Architecture & Security

Architecture & Security

A conceptual overview of how Pharlo is built and how it protects your accounts and data — for developers and technical evaluators deciding whether to integrate.

This page describes the system at a conceptual level. It intentionally omits internal hostnames, secret formats, and implementation details that would not help an integrator.

High-level

Pharlo is a content posting platform with two integration surfaces over one backend:

  • REST API — for backend and automation use (Symfony 7, PHP 8.3).
  • MCP server — for AI agents, exposed at https://pharlo.io/_mcp over Streamable HTTP.

Both surfaces resolve to the same domain model (assignments, connections, platforms, stats, webhooks) and share authorization, billing, and platform-delivery logic.

Authentication & authorization

SurfaceAuth
REST APIAPI key as a Bearer token (ds_live_...).
MCP server (/_mcp)OAuth 2.0 Bearer (authorization code + PKCE, dynamic client registration).
Web app / consoleSession auth (JWT + Clerk).
  • MCP OAuth issues short-lived access tokens (~1 hour) and rotating refresh tokens (~30 days). The ds_live_... key is entered only on the consent screen; it is not sent as a header to /_mcp.
  • Scopes restrict what a token can do (e.g. assignments:read, assignments:write, connections:read, stats:read). Clients request only the scopes they need.
  • Discovery is standards-based via /.well-known/oauth-authorization-server and /.well-known/oauth-protected-resource.

Platform connections

  • Connecting a channel runs an OAuth consent flow with the platform (Google/YouTube, Facebook).
  • Platform tokens are stored server-side and refreshed automatically; they are never returned to clients. When a token can no longer be refreshed, the connection is flagged and the user re-authorizes.

Multi-tenancy

  • Work is scoped to a workspace/organization, resolved per request (e.g. from an organization header).
  • A request only ever sees the connections, assignments, and stats of its own workspace.

Publishing pipeline

  • A publish request becomes an assignment that moves through a lifecycle (pending → uploading → uploaded → processing → published, or failed/cancelled).
  • Large local media uses resumable upload sessions instead of inline transfer; publishing happens once the session completes.
  • Delivery to platforms runs asynchronously through a message queue, with retry for failed assignments (without recreating them).

Webhooks

  • Outbound webhooks notify your endpoint of events (e.g. publish results).
  • Each delivery is signed with HMAC-SHA256 over the raw JSON body and sent in the X-Webhook-Signature-256 header as sha256=<hex>. Verify it with a constant-time comparison — see the webhook debugging playbook and the examples in the repo.

Analytics

  • Stats are collected through an analytics pipeline (ClickHouse) and exposed via the stats tools and endpoints. Live-fetch calls read from the platform APIs; cheaper calls serve cached snapshots.

Billing & metering

  • Usage is metered in credits. Read-only and discovery calls are cheap or free; writes and live fetches cost more. MCP calls carry a surcharge over equivalent REST calls.
  • When credits run out, the API returns insufficient_credits (HTTP 402); a configured spending cap returns user_spending_limit_exceeded (HTTP 402). See the error catalog (opens in a new tab).
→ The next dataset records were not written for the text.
(** A flush takes at most [packet_size - 11] bytes from the buffer. *)
Lemma flush_packet_takes (ctx : AVFormatContext) (i : nat) (last_pkt : bool)
    (ctx' : AVFormatContext) (tr : list put_op) (st : AVStream) :
  streams ctx !! i = Some st ->
  flush_packet ctx i last_pkt = Some (ctx', tr) ->
  exists st',
    streams ctx' !! i = Some st'
    /\ StreamInfo.buffer_ptr (priv_data st) - (MpegMuxContext.packet_size (mux ctx) - 11)
       <= StreamInfo.buffer_ptr (priv_data st')
    /\ 0 <= StreamInfo.buffer_ptr (priv_data st').
Proof.
  intros Hst Hflush.
  destruct (flush_packet_state ctx i last_pkt ctx' tr st Hst Hflush)
    as (preface & size & Hpre & Hstate). cbv zeta in Hstate.
  destruct Hstate as (Hstreams & _).
  destruct (packet_preface_bound _ _ _ _ Hpre) as [_ Hsize].
  assert (Hlt : (i < length (streams ctx))%nat) by (apply lookup_lt_is_Some; eauto).
  eexists. split; [rewrite Hstreams; now apply list_lookup_insert_eq|].
  cbn [priv_data StreamInfo.buffer_ptr].
  destruct (MpegMuxContext.is_mpeg2 (mux ctx)), last_pkt,
    (StreamInfo.id (priv_data st) <? 192); lia.
Qed.
(** * SoftwareRasterizer (src/main.cpp): a shallow embedding

    The program rasterizes one triangle into a [Frame] by casting, for every
    pixel, a ray along +z, and then writes the frame as a plain PPM (P3) text.

    Modelling choices, all taken from the source:
    - [float] is IEEE 754 binary32 with round-to-nearest-even, every
      operation rounded on its own (no excess precision, no fused
      multiply-add): [SpecFloat] at precision 24, [emax] 128.
    - [uint32_t]/[int32_t] are [N]/[Z] with the wrap-around and the signed
      overflow written out; conversions between them are two's complement.
    - [std::vector::operator[]] out of range, a float-to-int cast that does
      not fit and a signed overflow are undefined behaviour: the run stops
      with [None].
    - every float division, every [setPixel]/[getPixel] call and every
      string sent to the output stream is recorded in a log of events; the
      stream is taken to be open and writable. *)

From Stdlib Require Import ZArith NArith List Bool Lia QArith Qabs Qpower Lqa Ascii String.
From Stdlib Require Import Floats.SpecFloat.
From stdpp Require Import base option list strings pretty.

Open Scope Z_scope.

(** ** binary32 arithmetic *)

Module F32.

Definition prec : Z := 24.
Definition emax : Z := 128.

Definition float : Type := spec_float.

Definition add : float -> float -> float := SFadd prec emax.
Definition sub : float -> float -> float := SFsub prec emax.
Definition mul : float -> float -> float := SFmul prec emax.
Definition div : float -> float -> float := SFdiv prec emax.
Definition neg : float -> float := SFopp.
Definition ltb : float -> float -> bool := SFltb.
Definition leb : float -> float -> bool := SFleb.

(** Conversion of an integer to [float] (round to nearest even), as in
    [(float)x] and in the implicit conversion of an [int] operand. *)
Definition of_Z (z : Z) : float := binary_normalize prec emax z 0 false.

(** A [double] (binary64) constant and its conversion to [float]. *)
Definition dprec : Z := 53.
Definition demax : Z := 1024.
Definition double_of_Z (z : Z) : spec_float := binary_normalize dprec demax z 0 false.
Definition of_double (x : spec_float) : float :=
  match x with
  | S754_finite s m e => binary_normalize prec emax (cond_Zopp s (Zpos m)) e s
  | _ => x
  end.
Reliability & observability

  • Asynchronous delivery, automatic token refresh, and idempotency support (idempotencyKey) reduce duplicate publishes and transient failures.
  • The platform is monitored with standard observability tooling (metrics, logs, alerting).

Data handling

  • Platform credentials are stored server-side and never exposed to API/MCP clients.
  • Agents and integrators should likewise never log or echo API keys or OAuth tokens — see Agent Rules.